=== Work request ===
Within the material, how many of the lines include the word "when"? State only that number.

=== Provided information ===
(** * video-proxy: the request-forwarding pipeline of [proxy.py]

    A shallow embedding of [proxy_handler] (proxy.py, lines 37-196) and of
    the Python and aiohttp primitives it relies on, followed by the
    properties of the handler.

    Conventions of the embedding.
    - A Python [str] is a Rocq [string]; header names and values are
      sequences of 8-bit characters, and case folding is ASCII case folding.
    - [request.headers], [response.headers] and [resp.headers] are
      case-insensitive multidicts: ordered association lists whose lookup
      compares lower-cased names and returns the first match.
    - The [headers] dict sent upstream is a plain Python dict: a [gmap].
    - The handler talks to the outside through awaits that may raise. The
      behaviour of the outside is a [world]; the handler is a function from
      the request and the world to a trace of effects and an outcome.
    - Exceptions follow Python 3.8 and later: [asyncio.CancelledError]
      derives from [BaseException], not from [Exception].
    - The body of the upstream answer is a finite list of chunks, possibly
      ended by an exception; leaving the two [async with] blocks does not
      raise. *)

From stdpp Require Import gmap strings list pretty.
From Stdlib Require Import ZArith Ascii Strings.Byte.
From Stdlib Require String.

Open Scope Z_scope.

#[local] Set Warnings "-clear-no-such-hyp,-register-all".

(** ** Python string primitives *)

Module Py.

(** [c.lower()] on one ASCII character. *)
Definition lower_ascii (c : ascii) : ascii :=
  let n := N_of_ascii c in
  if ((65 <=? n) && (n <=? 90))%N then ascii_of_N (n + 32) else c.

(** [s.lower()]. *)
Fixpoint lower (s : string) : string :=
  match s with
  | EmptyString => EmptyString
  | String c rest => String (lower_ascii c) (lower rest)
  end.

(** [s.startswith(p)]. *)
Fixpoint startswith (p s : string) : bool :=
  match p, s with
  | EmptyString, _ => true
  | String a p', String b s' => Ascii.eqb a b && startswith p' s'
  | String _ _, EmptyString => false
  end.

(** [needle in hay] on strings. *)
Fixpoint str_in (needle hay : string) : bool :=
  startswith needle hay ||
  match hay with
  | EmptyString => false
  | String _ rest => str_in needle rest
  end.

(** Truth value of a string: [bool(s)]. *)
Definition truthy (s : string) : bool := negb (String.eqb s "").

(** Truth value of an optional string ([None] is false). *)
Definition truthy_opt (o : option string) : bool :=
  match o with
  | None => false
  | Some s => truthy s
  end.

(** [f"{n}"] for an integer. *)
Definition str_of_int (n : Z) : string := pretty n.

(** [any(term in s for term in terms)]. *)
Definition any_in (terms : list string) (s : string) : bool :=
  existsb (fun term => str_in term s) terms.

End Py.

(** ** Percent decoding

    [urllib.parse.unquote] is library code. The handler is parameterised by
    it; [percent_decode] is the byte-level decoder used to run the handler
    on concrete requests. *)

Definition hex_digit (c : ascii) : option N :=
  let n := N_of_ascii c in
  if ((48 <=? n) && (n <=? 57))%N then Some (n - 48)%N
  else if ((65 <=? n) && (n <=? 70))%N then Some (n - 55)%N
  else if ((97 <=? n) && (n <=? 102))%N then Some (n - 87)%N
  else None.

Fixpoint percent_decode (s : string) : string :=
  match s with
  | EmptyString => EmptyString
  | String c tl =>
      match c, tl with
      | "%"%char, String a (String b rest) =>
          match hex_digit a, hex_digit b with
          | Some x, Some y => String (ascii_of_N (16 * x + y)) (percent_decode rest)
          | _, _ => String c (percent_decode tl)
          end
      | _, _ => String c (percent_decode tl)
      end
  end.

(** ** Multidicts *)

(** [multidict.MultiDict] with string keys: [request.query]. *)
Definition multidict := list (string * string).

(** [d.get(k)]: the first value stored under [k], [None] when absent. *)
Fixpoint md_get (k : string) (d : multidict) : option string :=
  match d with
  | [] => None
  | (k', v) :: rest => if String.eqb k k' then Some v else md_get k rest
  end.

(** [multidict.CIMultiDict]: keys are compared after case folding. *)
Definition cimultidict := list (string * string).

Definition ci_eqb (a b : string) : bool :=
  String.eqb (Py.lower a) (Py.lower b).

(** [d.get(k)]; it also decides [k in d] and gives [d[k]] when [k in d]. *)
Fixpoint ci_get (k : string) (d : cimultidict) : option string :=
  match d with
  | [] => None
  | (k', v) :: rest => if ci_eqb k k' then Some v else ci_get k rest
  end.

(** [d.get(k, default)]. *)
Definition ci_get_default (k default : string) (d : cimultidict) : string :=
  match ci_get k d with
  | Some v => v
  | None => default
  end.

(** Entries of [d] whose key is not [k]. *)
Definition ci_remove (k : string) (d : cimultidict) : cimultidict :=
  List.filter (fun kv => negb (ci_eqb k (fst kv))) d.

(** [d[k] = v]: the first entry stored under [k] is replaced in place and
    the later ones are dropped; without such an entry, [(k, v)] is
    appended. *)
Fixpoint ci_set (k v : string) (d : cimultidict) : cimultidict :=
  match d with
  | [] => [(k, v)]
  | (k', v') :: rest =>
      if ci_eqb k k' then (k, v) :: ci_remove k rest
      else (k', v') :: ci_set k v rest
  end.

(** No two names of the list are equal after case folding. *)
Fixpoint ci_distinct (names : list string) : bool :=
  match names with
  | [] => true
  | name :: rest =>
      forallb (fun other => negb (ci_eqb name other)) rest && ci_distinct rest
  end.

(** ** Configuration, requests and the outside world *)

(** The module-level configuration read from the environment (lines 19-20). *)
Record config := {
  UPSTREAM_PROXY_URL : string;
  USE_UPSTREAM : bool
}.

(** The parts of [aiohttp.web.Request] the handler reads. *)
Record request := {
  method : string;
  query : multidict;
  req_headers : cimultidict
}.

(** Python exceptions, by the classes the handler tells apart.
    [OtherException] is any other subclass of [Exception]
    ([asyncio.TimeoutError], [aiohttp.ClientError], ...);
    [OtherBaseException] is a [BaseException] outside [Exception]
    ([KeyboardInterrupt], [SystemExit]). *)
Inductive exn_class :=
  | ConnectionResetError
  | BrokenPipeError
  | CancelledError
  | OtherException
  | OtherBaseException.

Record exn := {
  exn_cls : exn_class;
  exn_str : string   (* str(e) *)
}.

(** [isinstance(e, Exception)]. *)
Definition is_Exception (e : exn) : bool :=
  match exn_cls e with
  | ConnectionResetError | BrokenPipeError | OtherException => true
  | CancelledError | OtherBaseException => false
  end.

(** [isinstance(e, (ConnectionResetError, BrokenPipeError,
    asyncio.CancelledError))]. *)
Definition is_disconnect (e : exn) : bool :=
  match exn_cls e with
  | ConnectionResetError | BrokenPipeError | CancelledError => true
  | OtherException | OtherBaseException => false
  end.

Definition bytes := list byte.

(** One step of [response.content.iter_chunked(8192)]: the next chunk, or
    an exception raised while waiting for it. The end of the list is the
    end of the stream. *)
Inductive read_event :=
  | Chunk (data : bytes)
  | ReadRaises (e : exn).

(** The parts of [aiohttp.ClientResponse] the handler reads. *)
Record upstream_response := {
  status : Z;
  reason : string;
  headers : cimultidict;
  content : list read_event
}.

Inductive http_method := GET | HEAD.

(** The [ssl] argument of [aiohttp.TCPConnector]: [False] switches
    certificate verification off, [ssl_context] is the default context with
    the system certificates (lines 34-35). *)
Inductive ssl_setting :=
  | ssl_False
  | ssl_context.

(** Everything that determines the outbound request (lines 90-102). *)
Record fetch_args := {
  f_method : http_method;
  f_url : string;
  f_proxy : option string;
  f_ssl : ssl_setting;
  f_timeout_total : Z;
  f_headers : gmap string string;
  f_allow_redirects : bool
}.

=== Your solution ===
2